Speaker: Ray Anderson

Length: 16:39

Summary

In 1973, Ray read from “The Ecology of Commerce” that business and industry is

  1. the major culprit of the decline of the biosphere, and
  2. the only institution large and powerful enough to fix the problem.

The environmental impact equation is Impact = Population x Affluence x Technology. Ray’s focus as CEO of a carpet manufacturer was on the ‘Technology” side – his goal was to use technology to improve the environment, turning impact into Impact = Population x Affluence / Technology. Since embracing this goal, his greenhouse gas has dropped by 82%, while sales have risen by 2/3rds and profits doubled. His goal is still zero impact – mission zero, which is even better for business, as an important market differentiator.
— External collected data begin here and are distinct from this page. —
(* ===== verification/Presentation.v ===== *)
(** * Connector presentation (services/api/src/connectors/presentation.ts)

    The generic summary the dashboard shows for a connector's result. *)

From Stdlib Require Import Ascii.
From S2P Require Import Prelude JsString JsNum JsValue JsDate ConnectorTypes.
Local Open Scope Z_scope.
Local Open Scope string_scope.

(** ** UI types *)

Inductive tone : Type := neutral | good | warn | bad.
Inductive disposition : Type :=
| d_clean | d_info | d_warning | d_elevated | d_blocked | d_unavailable.

#[export] Instance disposition_eq_dec : EqDecision disposition.
Proof. solve_decision. Defined.

Record ConnectorUiBadge := { badge_label : string; badge_tone : tone }.
Record ConnectorUiFact := { fact_label : string; fact_value : string }.

Record ConnectorUiSummary := {
  ui_status : connector_status; headline : string; ui_disposition : option disposition;
  ui_score : option num; badges : option (list ConnectorUiBadge);
  keyFacts : option (list ConnectorUiFact)
}.

Record ConnectorFindingSummary := {
  fs_findingId : string; fs_severity : VulnSeverity; fs_title : option string;
  fs_publishedAt : jsval
}.

Record ConnectorPresentation := {
  ui_summary : ConnectorUiSummary; ui_findings : list ConnectorFindingSummary;
  findingSchema : list ConnectorFindingField
}.

(** ** Tables *)

Definition STATUS_HEADLINES (s : connector_status) : string :=
  match s with
  | st_ok => "Result ready" | st_cache_hit => "Cached result ready"
  | st_timeout => "Connector timed out" | st_unavailable => "Connector unavailable"
  | st_error => "Connector error" | st_background_pending => "Result pending"
  end.

Definition SEVERITY_TONE (s : VulnSeverity) : tone :=
  match s with CRITICAL | HIGH => bad | MEDIUM => warn | LOW => neutral | NONE => good end.

Definition DEFAULT_FAILURE_DISPOSITION (s : connector_status) : disposition :=
  match s with
  | st_ok | st_cache_hit | st_background_pending => d_info
  | st_timeout | st_unavailable | st_error => d_unavailable
  end.

(** ** Builders *)

Definition buildStatusBadges (snapshot : ConnectorSnapshot) : list ConnectorUiBadge :=
  match m_status (meta snapshot) with
  | st_cache_hit => [{| badge_label := "Cache hit"; badge_tone := neutral |}]
  | st_background_pending => [{| badge_label := "Background pending"; badge_tone := neutral |}]
  | _ => []
  end.

Definition buildStatusFacts (snapshot : ConnectorSnapshot) : list ConnectorUiFact :=
  {| fact_label := "Status"; fact_value := status_name (m_status (meta snapshot)) |}
  :: match present (errorCode (meta snapshot)) with
     | Some e => [{| fact_label := "Error code"; fact_value := e |}]
     | None => []
     end.

(** [d?.toISOString() ?? null] *)
Definition iso_or_null (d : option date) : res jsval :=
  match d with
  | Some d => let! s := date_toISOString d in Ok (JStr s)
  | None => Ok JNull
  end.

Definition buildFindingSummary (f : ConnectorFinding) : res ConnectorFindingSummary :=
  let! at_ := iso_or_null (publishedAt f) in
  Ok {| fs_findingId := findingId f; fs_severity := f_severity f; fs_title := f_title f;
        fs_publishedAt := at_ |}.

Definition buildFindingSummaries (findings : list ConnectorFinding)
  : res (list ConnectorFindingSummary) :=
  map_res buildFindingSummary findings.

Definition severityToDisposition (severity : VulnSeverity) (findingCount : Z) : disposition :=
  if (findingCount =? 0)%Z || severity_eqb severity NONE then d_clean
  else match severity with
       | CRITICAL | HIGH => d_blocked
       | MEDIUM => d_elevated
       | LOW => d_warning
       | NONE => d_clean
       end.

Definition findings_headline (findingCount : Z) : string :=
  if (findingCount =? 0)%Z then "No findings detected"
  else string_of_Z findingCount +:+ " finding" +:+ (if (findingCount =? 1)%Z then EmptyString else "s")
       +:+ " detected".

Definition buildVulnerabilitySummary (snapshot : ConnectorSnapshot)
    (vulnerability : VulnerabilitySummary) : ConnectorUiSummary :=
  let findingCount := findingCount vulnerability in
  let maxSeverity := maxSeverity vulnerability in
  {| ui_status := m_status (meta snapshot);
     headline := findings_headline findingCount;
     ui_disposition := Some (severityToDisposition maxSeverity findingCount);
     ui_score := None;
     badges := Some
       (buildStatusBadges snapshot
        ++ [{| badge_label := if severity_eqb maxSeverity NONE then "No severity"
                              else severity_name maxSeverity +:+ " severity";
               badge_tone := SEVERITY_TONE maxSeverity |}]
        ++ (if fixAvailable vulnerability
            then [{| badge_label := "Fix available"; badge_tone := good |}] else []))%list;
     keyFacts := Some
       ({| fact_label := "Findings"; fact_value := string_of_Z findingCount |}
        :: match present (bestFixVersion vulnerability) with
           | Some v => [{| fact_label := "Best fix version"; fact_value := v |}]
           | None => []
           end) |}.

Definition is_ready (snapshot : ConnectorSnapshot) : bool :=
  match m_status (meta snapshot) with st_ok | st_cache_hit => true | _ => false end.

Definition buildDefaultSummary (connectorLabel : string) (result : option ConnectorResult)
    (snapshot : ConnectorSnapshot) : ConnectorUiSummary :=
  let status := m_status (meta snapshot) in
  if negb (is_ready snapshot) then
    {| ui_status := status; headline := connectorLabel +:+ ": " +:+ STATUS_HEADLINES status;
       ui_disposition := Some (DEFAULT_FAILURE_DISPOSITION status); ui_score := None;
       badges := Some (buildStatusBadges snapshot); keyFacts := Some (buildStatusFacts snapshot) |}
  else
    match r ← result; s ← summary r; s_vulnerability s with
    | Some vulnerability => buildVulnerabilitySummary snapshot vulnerability
    | None =>
        let findingCount := Z.of_nat (length (from_option findings [] result)) in
        {| ui_status := status; headline := findings_headline findingCount;
           ui_disposition := Some (if (findingCount =? 0)%Z then d_clean else d_warning);
           ui_score := None; badges := Some (buildStatusBadges snapshot); keyFacts := None |}
    end.

(** The options carry a label and, optionally, a summary builder of the connector. *)
Definition buildDefaultConnectorPresentation (result : option ConnectorResult)
    (snapshot : ConnectorSnapshot) (schema : list ConnectorFindingField) (connectorLabel : string)
    (buildSummary : option (option ConnectorResult -> ConnectorSnapshot -> ConnectorUiSummary))
  : res ConnectorPresentation :=
  let! summaries := buildFindingSummaries (from_option findings [] result) in
  Ok {| ui_summary := match buildSummary with
                      | Some build => build result snapshot
                      | None => buildDefaultSummary connectorLabel result snapshot
                      end;
        ui_findings := summaries; findingSchema := schema |}.

Lemma buildDefaultConnectorPresentation_ok result snapshot schema label build p :
  buildDefaultConnectorPresentation result snapshot schema label build = Ok p ->
  ui_summary p = match build with
                 | Some b => b result snapshot
                 | None => buildDefaultSummary label result snapshot
                 end /\
  Forall2 (fun f s => fs_findingId s = findingId f /\ fs_severity s = f_severity f)
    (from_option findings [] result) (ui_findings p).
Proof.
  unfold buildDefaultConnectorPresentation, buildFindingSummaries. intros H. res_inv. split; [done|].
  match goal with H : map_res _ _ = Ok _ |- _ => apply map_res_ok_forall2 in H as HF end.
  eapply Forall2_impl; [exact HF|]. intros f s Hf. unfold buildFindingSummary in Hf. by res_inv.
Qed.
His achievements so far have shown the following benefits, and mission zero is going to increase profits considerably by the same action

  • Decreased costs: $400million savings and zero waste – this alone has paid for the project, and products have continued to be produced at similar high quality
  • Design for sustainability has attracted high quality candidates and galvanised them around the shared goal for zero impact
  • Goodwill of the market: the drive for zero waste has given them much more sales than pure marketing.

If Ray’s carpet company- a petroleum intensive manufacturer, can achieve these goals and recognise the benefits, then any business can do the same. His idea is to further extend the Environmental Impact equation, decreasing affluence to be less reflective of pure wealth and more what is necessary to stay happy.